EXERCISE BRIEF
Transcribe the stretch of entries below from the line with "Definition descendants (e" through the line with "(** [e.querySelector(tag)] *)", exactly and with both ends included; leave out all other lines.
◇ ◇ ◇ ◇
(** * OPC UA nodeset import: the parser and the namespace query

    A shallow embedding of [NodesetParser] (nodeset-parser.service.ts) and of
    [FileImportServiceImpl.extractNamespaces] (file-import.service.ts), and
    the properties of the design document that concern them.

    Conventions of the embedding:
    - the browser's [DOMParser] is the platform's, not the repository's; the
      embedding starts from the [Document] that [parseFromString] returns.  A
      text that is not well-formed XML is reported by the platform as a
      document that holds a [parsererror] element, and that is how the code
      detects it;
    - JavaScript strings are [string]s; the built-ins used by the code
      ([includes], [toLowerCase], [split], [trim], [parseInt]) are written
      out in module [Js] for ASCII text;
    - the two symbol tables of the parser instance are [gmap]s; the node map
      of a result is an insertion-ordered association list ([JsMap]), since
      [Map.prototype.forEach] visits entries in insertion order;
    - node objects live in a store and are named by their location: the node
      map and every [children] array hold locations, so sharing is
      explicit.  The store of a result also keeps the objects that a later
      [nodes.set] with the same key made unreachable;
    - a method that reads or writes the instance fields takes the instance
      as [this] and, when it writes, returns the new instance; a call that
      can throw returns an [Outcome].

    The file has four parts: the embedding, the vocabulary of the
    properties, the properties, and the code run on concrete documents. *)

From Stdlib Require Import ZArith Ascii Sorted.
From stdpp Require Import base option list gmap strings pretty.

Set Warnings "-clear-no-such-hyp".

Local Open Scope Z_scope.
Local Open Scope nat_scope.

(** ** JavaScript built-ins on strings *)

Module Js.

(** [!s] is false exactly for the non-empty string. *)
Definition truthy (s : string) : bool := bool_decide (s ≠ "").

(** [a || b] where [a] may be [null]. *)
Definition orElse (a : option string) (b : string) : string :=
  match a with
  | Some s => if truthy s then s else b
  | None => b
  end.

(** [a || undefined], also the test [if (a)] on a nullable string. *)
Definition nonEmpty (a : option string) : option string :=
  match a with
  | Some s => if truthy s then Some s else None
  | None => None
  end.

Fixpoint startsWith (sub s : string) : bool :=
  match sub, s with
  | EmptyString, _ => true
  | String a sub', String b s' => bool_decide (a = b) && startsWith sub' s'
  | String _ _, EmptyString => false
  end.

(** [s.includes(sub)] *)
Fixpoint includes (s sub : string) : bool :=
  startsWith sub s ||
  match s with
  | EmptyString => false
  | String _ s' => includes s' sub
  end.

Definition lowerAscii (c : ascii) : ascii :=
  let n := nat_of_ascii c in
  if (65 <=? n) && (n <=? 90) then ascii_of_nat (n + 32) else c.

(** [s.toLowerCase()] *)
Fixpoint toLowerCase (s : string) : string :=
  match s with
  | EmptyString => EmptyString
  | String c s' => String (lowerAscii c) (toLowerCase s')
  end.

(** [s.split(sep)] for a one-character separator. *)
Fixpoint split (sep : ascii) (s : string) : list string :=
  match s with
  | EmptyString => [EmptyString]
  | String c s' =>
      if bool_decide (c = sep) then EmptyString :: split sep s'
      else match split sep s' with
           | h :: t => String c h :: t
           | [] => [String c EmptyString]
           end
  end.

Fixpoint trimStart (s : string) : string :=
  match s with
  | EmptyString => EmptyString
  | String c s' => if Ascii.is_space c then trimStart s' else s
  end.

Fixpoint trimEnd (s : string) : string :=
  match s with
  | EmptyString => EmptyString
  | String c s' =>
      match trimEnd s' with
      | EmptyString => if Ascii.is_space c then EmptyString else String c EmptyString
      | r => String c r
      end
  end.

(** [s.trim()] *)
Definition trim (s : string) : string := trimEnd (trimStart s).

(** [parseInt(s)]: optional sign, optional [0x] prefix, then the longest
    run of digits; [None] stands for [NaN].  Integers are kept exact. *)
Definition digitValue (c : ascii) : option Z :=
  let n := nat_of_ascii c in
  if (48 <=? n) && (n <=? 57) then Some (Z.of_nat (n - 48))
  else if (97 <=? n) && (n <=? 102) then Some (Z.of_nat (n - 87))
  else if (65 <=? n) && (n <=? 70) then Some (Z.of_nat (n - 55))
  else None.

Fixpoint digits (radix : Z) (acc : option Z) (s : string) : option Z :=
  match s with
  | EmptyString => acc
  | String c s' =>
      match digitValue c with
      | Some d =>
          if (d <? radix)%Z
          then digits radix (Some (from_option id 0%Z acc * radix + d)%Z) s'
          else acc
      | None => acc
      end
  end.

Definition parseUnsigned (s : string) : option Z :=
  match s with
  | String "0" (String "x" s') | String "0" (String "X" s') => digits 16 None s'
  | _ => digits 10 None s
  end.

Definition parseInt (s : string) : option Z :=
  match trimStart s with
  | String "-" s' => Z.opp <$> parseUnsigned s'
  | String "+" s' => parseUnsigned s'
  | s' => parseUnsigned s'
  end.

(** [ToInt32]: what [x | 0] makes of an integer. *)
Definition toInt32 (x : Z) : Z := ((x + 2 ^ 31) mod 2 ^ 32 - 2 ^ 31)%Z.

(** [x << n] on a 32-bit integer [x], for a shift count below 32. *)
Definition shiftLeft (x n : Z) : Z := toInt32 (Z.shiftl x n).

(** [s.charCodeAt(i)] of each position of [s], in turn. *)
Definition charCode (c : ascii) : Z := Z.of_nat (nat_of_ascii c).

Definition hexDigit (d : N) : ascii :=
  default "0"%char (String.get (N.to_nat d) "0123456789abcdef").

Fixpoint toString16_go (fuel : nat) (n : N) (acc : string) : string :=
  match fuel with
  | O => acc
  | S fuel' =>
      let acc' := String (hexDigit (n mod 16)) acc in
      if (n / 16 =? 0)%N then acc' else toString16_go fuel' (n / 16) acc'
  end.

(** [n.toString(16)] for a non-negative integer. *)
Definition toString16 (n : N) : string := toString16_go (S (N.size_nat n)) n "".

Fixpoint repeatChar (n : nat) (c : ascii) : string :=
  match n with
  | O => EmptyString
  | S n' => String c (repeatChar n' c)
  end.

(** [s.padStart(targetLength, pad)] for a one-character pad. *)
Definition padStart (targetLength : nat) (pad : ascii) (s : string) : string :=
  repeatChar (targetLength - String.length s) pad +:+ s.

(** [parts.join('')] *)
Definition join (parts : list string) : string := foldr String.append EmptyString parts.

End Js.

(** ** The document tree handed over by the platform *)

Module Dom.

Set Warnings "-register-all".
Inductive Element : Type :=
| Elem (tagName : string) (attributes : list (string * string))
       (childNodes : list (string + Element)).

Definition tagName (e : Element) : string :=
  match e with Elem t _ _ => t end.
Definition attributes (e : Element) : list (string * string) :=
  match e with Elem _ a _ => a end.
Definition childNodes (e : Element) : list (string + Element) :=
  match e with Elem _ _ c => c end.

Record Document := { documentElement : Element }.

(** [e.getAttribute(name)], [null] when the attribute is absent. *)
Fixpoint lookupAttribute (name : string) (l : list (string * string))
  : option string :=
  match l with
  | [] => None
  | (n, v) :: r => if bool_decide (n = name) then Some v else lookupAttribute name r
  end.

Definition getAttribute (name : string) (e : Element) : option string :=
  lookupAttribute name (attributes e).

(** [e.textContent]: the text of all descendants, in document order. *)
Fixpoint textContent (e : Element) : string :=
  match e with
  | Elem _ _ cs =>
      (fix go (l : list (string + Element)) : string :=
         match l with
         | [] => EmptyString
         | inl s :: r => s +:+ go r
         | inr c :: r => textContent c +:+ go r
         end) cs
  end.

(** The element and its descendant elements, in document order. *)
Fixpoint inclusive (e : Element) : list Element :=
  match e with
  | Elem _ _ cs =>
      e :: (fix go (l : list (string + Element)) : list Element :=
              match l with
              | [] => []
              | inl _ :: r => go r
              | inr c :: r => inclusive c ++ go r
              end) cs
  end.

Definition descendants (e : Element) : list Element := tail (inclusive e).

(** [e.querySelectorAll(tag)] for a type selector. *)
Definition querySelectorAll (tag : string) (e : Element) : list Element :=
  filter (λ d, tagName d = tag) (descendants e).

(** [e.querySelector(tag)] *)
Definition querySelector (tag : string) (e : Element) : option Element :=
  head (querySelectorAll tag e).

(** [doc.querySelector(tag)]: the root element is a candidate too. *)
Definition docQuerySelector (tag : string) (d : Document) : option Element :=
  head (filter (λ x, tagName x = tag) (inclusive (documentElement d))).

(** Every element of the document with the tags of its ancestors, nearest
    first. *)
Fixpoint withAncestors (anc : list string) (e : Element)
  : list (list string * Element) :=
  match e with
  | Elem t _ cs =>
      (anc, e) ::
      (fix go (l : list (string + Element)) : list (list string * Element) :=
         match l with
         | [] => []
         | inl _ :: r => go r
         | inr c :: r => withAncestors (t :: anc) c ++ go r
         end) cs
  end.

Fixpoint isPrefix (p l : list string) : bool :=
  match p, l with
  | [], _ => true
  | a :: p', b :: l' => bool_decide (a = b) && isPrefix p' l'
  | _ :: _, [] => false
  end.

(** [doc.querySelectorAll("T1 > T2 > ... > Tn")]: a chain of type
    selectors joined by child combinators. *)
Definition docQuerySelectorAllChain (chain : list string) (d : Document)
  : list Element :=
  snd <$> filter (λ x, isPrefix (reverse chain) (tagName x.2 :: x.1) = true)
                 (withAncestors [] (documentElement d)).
◇ ◇ ◇ ◇
WRITTEN REPLY
Definition descendants (e : Element) : list Element := tail (inclusive e).

(** [e.querySelectorAll(tag)] for a type selector. *)
Definition querySelectorAll (tag : string) (e : Element) : list Element :=
  filter (λ d, tagName d = tag) (descendants e).

(** [e.querySelector(tag)] *)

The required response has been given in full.